Records drawn from a dataset:

Inductive outcome (A : Type) : Type :=
  | Return (a : A)
  | Raise (e : exn).
Arguments Return {A} a.
Arguments Raise {A} e.

Definition obind {A B} (m : outcome A) (k : A → outcome B) : outcome B :=
  match m with
  | Return a => k a
  | Raise e => Raise e
  end.

Notation "x ⇐ m ;; k" := (obind m (λ x, k))
  (at level 100, m at next level, right associativity, only parsing).

(** ** Entities *)

Module Student.
Record t : Type := mk {
  id : string;
  current_gpa : Q;
  academic_level : string;
  major : string;
  has_disability : bool }.
End Student.

Module Course.
Record t : Type := mk {
  id : string;
  difficulty_level : Z;
  credits : Z }.
End Course.

Module Grade.
Record t : Type := mk {
  student_id : string;
  course_id : string;
  grade_point : Q;
  semester : string;
  year : Z;
  attendance_rate : Q }.
End Grade.

Module Preference.
Record t : Type := mk {
  student_id : string;
  career_interests : list string;
  learning_styles : list string }.
End Preference.

Module Disability.
Record t : Type := mk {
  student_id : string;
  disability_type : string }.
End Disability.

(** The dictionary returned by [fetch_all_data]. *)
Record Data : Type := mkData {
  students : list Student.t;
  courses : list Course.t;
  grades : list Grade.t;
  preferences : list Preference.t;
  disabilities : list Disability.t }.

(** ** pandas primitives *)

(** [left.merge(right, left_on=..., right_on=...)], the default inner join:
    every left row is paired with every right row of equal key, left rows in
    their order, and a left row without partner disappears. *)
Definition merge {A B} (left_on : A → string) (right_on : B → string)
    (left : list A) (right : list B) : list (A * B) :=
  a ← left; (λ b, (a, b)) <$> filter (λ b, right_on b = left_on a) right.

(** [df[name]], and the key column that [merge] looks up by its name, on
    an entity table: a table built from no row has no column. *)
Definition getcolumn {A} (name : string) (df : list A) : outcome (list A) :=
  match df with
  | [] => Raise (KeyError name)
  | _ :: _ => Return df
  end.

(** [df.iloc[0]] *)
Definition iloc0 {A} (df : list A) : outcome A :=
  match df with
  | [] => Raise IndexError
  | x :: _ => Return x
  end.

Definition Qsum (xs : list Q) : Q := foldr Qplus 0%Q xs.

(** [series.mean()] *)
Definition mean (xs : list Q) : Q :=
  (Qsum xs / inject_Z (Z.of_nat (length xs)))%Q.

(** [bool.astype(int)] and [int(bool)] *)
Definition int_of_bool (b : bool) : Z := if b then 1%Z else 0%Z.

(** A frame built by [pd.DataFrame(records)] from a list of dictionaries
    that all have the keys [keys]: its columns are those keys, and it has
    no column at all when the list is empty. *)
Record DataFrame (A : Type) : Type := mkDataFrame {
  columns : list string;
  rows : list A }.
Arguments mkDataFrame {A} columns rows.
Arguments columns {A} d.
Arguments rows {A} d.

Definition DataFrame_of_records {A} (keys : list string) (records : list A)
    : DataFrame A :=
  {| columns := match records with [] => [] | _ :: _ => keys end;
     rows := records |}.

(** Insertion of [x] below the rows of larger score: the rows of a frame
    sorted by descending score.  An earlier row stays ahead of a later row
    of equal score; pandas leaves the order of ties to its sorting
    algorithm, and nothing below depends on it. *)
Fixpoint insert_descending {A} (score : A → Q) (x : A) (l : list A) : list A :=
  match l with
  | [] => [x]
  | y :: l' =>
      if Qlt_le_dec (score x) (score y)
      then y :: insert_descending score x l'
      else x :: y :: l'
  end.

(** [df.sort_values(by, ascending=False)] for a numeric column [by] read
    by [score]; a frame without that column raises [KeyError]. *)
Definition sort_values_descending {A} (by_ : string) (score : A → Q)
    (df : DataFrame A) : outcome (DataFrame A) :=
  if decide (by_ ∈ columns df)
  then Return {| columns := columns df;
                 rows := foldr (insert_descending score) [] (rows df) |}
  else Raise (KeyError by_).

(** ** [DataPreprocessor] *)

Module PerformanceRow.
Record t : Type := mk {
  current_gpa : Q;
  course_difficulty : Z;
  attendance_rate : Q;
  has_disability : Z;
  credits : Z }.
End PerformanceRow.

Module RecommendationRow.
Record t : Type := mk {
  course_id : string;
  student_gpa : Q;
  avg_previous_grade : Q;
  course_difficulty : Z;
  has_disability : Z;
  credits : Z }.
Definition keys : list string :=
  ["course_id"; "student_gpa"; "avg_previous_grade"; "course_difficulty";
   "has_disability"; "credits"].
End RecommendationRow.

Module SimilarRow.
Record t : Type := mk {
  student_id : string;
  similarity_score : Q;
  avg_grade : Q }.
Definition keys : list string :=
  ["student_id"; "similarity_score"; "avg_grade"].
End SimilarRow.

Module DataPreprocessor.

Definition Merged : Type := Grade.t * Student.t * Course.t.

(** The rows of the two inner joins. *)
Definition inner_joins (data : Data) : list Merged :=
  merge (λ gs, Grade.course_id gs.1) Course.id
    (merge Grade.student_id Student.id (grades data) (students data))
    (courses data).

(** The two [merge] calls shared by [prepare_performance_data] and
    [_prepare_training_data].  A [merge] looks up the key column of its
    right frame, then that of its left frame; the frame joined first has
    its columns also when it has no row. *)
Definition merged_frame (data : Data) : outcome (list Merged) :=
  _ ⇐ getcolumn "id" (students data);;
  _ ⇐ getcolumn "student_id" (grades data);;
  _ ⇐ getcolumn "id" (courses data);;
  Return (inner_joins data).

Definition performance_row (m : Merged) : PerformanceRow.t :=
  let '(g, s, c) := m in
  {| PerformanceRow.current_gpa := Student.current_gpa s;
     PerformanceRow.course_difficulty := Course.difficulty_level c;
     PerformanceRow.attendance_rate := Grade.attendance_rate g;
     PerformanceRow.has_disability := int_of_bool (Student.has_disability s);
     PerformanceRow.credits := Course.credits c |}.

(** [(target < 2.0).astype(int)], one entry *)
Definition at_risk_of (target : Q) : Z :=
  if Qlt_le_dec target 2.0 then 1%Z else 0%Z.

Definition prepare_performance_data (data : Data)
    : outcome (list PerformanceRow.t * list Q * list Z) :=
  merged ⇐ merged_frame data;;
  let features := performance_row <$> merged in
  let target := (λ m : Merged, Grade.grade_point m.1.1) <$> merged in
  let at_risk := at_risk_of <$> target in
  Return (features, target, at_risk).

Definition prepare_recommendation_data (data : Data) (student_id : string)
    : outcome (DataFrame RecommendationRow.t) :=
  students_df ⇐ getcolumn "id" (students data);;
  student ⇐ iloc0 (filter (λ s, Student.id s = student_id) students_df);;
  grades_df ⇐ getcolumn "student_id" (grades data);;
  let student_grades :=
    filter (λ g, Grade.student_id g = student_id) grades_df in
  preferences_df ⇐ getcolumn "student_id" (preferences data);;
  let student_prefs :=
    filter (λ p, Preference.student_id p = student_id) preferences_df in
  let student_prefs :=
    if decide (0 < length student_prefs) then head student_prefs else None in
  let courses_taken : gset string :=
    list_to_set (Grade.course_id <$> student_grades) in
  courses_df ⇐ getcolumn "id" (courses data);;
  let available_courses :=
    filter (λ c, Course.id c ∉ courses_taken) courses_df in
  let avg_grade :=
    if decide (0 < length student_grades)
    then mean (Grade.grade_point <$> student_grades)
    else 2.5%Q in
  let features_list :=
    (λ course,
       {| RecommendationRow.course_id := Course.id course;
          RecommendationRow.student_gpa := Student.current_gpa student;
          RecommendationRow.avg_previous_grade := avg_grade;
          RecommendationRow.course_difficulty := Course.difficulty_level course;
          RecommendationRow.has_disability :=
            int_of_bool (Student.has_disability student);
          RecommendationRow.credits := Course.credits course |})
      <$> available_courses in
  Return (DataFrame_of_records RecommendationRow.keys features_list).

Definition similarity_score (target_student student : Student.t) : Q :=
  let gpa_diff :=
    Qabs (Student.current_gpa target_student - Student.current_gpa student) in
  let major_match :=
    if decide (Student.major target_student = Student.major student)
    then 1%Q else 0%Q in
  let disability_match :=
    if decide (Student.has_disability target_student
               = Student.has_disability student)
    then 1%Q else 0%Q in
  ((5 - gpa_diff) * 0.4 + major_match * 0.3 + disability_match * 0.3)%Q.

(** The loop over [students_df.iterrows()] that fills the list
    [similar_students]: the target's own rows and the students without
    grades are skipped. *)
Definition similar_students (student_id : string) (data : Data)
    (target_student : Student.t) : list SimilarRow.t :=
  student ← students data;
  if decide (Student.id student = student_id) then [] else
  let student_grades :=
    filter (λ g, Grade.student_id g = Student.id student) (grades data) in
  if decide (length student_grades = 0) then [] else
  [ {| SimilarRow.student_id := Student.id student;
       SimilarRow.similarity_score :=
         similarity_score target_student student;
       SimilarRow.avg_grade := mean (Grade.grade_point <$> student_grades) |} ].

Definition calculate_similarity_features (student_id : string) (data : Data)
    : outcome (DataFrame SimilarRow.t) :=
  students_df ⇐ getcolumn "id" (students data);;
  target_student ⇐
    iloc0 (filter (λ s, Student.id s = student_id) students_df);;
  grades_df ⇐ getcolumn "student_id" (grades data);;
  let target_grades :=
    filter (λ g, Grade.student_id g = student_id) grades_df in
  let target_avg_grade :=
    if decide (0 < length target_grades)
    then mean (Grade.grade_point <$> target_grades)
    else 2.5%Q in
  sort_values_descending "similarity_score" SimilarRow.similarity_score
    (DataFrame_of_records SimilarRow.keys
       (similar_students student_id data target_student)).

End DataPreprocessor.

(** ** Runs of a trainer *)

(** What a run leaves behind, in order: the lines it printed and the
    library calls that returned.  A call that raises ends the run and is
    not recorded. *)
Inductive effect (call : Type) : Type :=
  | Print (msg : string)
  | Call (c : call).
Arguments Print {call} msg.
Arguments Call {call} c.

Section run.
Context {call : Type}.
(** The calls that raise in this run, with their exception. *)
Context (raises : call → option exn).

Definition run (A : Type) : Type :=
  list (effect call) → outcome A * list (effect call).

Definition ret {A} (a : A) : run A := λ log, (Return a, log).

(** A computation of the run that calls no library: its exception, if it
    raises, ends the run. *)
Definition lift {A} (o : outcome A) : run A := λ log, (o, log).

Definition bind {A B} (m : run A) (k : A → run B) : run B :=
  λ log,
    match m log with
    | (Return a, log') => k a log'
    | (Raise e, log') => (Raise e, log')
    end.

Definition print (msg : string) : run unit :=
  λ log, (Return (), log ++ [Print msg]).

Definition invoke (c : call) : run unit :=
  λ log,
    match raises c with
    | Some e => (Raise e, log)
    | None => (Return (), log ++ [Call c])
    end.

(** A block of consecutive calls. *)
Fixpoint invoke_all (cs : list call) : run unit :=
  match cs with
  | [] => ret ()
  | c :: cs' => bind (invoke c) (λ _, invoke_all cs')
  end.

(** The calls of [cs] that return before the first one that raises, and
    the exception of that one. *)
Fixpoint attempt (cs : list call) : list call * option exn :=
  match cs with
  | [] => ([], None)
  | c :: cs' =>
      match raises c with
      | Some e => ([], Some e)
      | None => let '(returned, e) := attempt cs' in (c :: returned, e)
      end
  end.

End run.

Notation "m ;;; k" := (bind m (λ _, k))
  (at level 100, k at level 200, right associativity, only parsing).

(** ** Exported parameter documents *)

(** The values written by [json.dump]: literals of the code, attributes
    read from a fitted estimator ([JAttr estimator attribute]), the text of
    the tree rules cut to a number of characters, and the clock. *)
#[local] Unset Elimination Schemes.
Inductive json : Type :=
  | JStr (s : string)
  | JInt (z : Z)
  | JFloat (q : Q)
  | JAttr (estimator attribute : string)
  | JRules (budget : nat)
  | JNow
  | JNull
  | JList (l : list json)
  | JDict (d : list (string * json)).
#[local] Set Elimination Schemes.

(** A Python dictionary literal, in insertion order. *)
Definition dict : Type := list (string * json).

Definition keys (d : dict) : list string := d.*1.

(** The two halves produced by [train_test_split]. *)
Inductive part : Type := train | test.

(** The quantities an evaluation can compute for a model family. *)
Inductive metric : Type :=
  | accuracy | precision | recall | f1 | roc_auc | cv_f1
  | rmse | mae | r2.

WORK INSTRUCTIONS: Begin with the first line of the data above and, please, print each line exactly until you have printed the line containing "(** ** pandas primitives *)"; print nothing else.

RESULT:
Inductive outcome (A : Type) : Type :=
  | Return (a : A)
  | Raise (e : exn).
Arguments Return {A} a.
Arguments Raise {A} e.

Definition obind {A B} (m : outcome A) (k : A → outcome B) : outcome B :=
  match m with
  | Return a => k a
  | Raise e => Raise e
  end.

Notation "x ⇐ m ;; k" := (obind m (λ x, k))
  (at level 100, m at next level, right associativity, only parsing).

(** ** Entities *)

Module Student.
Record t : Type := mk {
  id : string;
  current_gpa : Q;
  academic_level : string;
  major : string;
  has_disability : bool }.
End Student.

Module Course.
Record t : Type := mk {
  id : string;
  difficulty_level : Z;
  credits : Z }.
End Course.

Module Grade.
Record t : Type := mk {
  student_id : string;
  course_id : string;
  grade_point : Q;
  semester : string;
  year : Z;
  attendance_rate : Q }.
End Grade.

Module Preference.
Record t : Type := mk {
  student_id : string;
  career_interests : list string;
  learning_styles : list string }.
End Preference.

Module Disability.
Record t : Type := mk {
  student_id : string;
  disability_type : string }.
End Disability.

(** The dictionary returned by [fetch_all_data]. *)
Record Data : Type := mkData {
  students : list Student.t;
  courses : list Course.t;
  grades : list Grade.t;
  preferences : list Preference.t;
  disabilities : list Disability.t }.

(** ** pandas primitives *)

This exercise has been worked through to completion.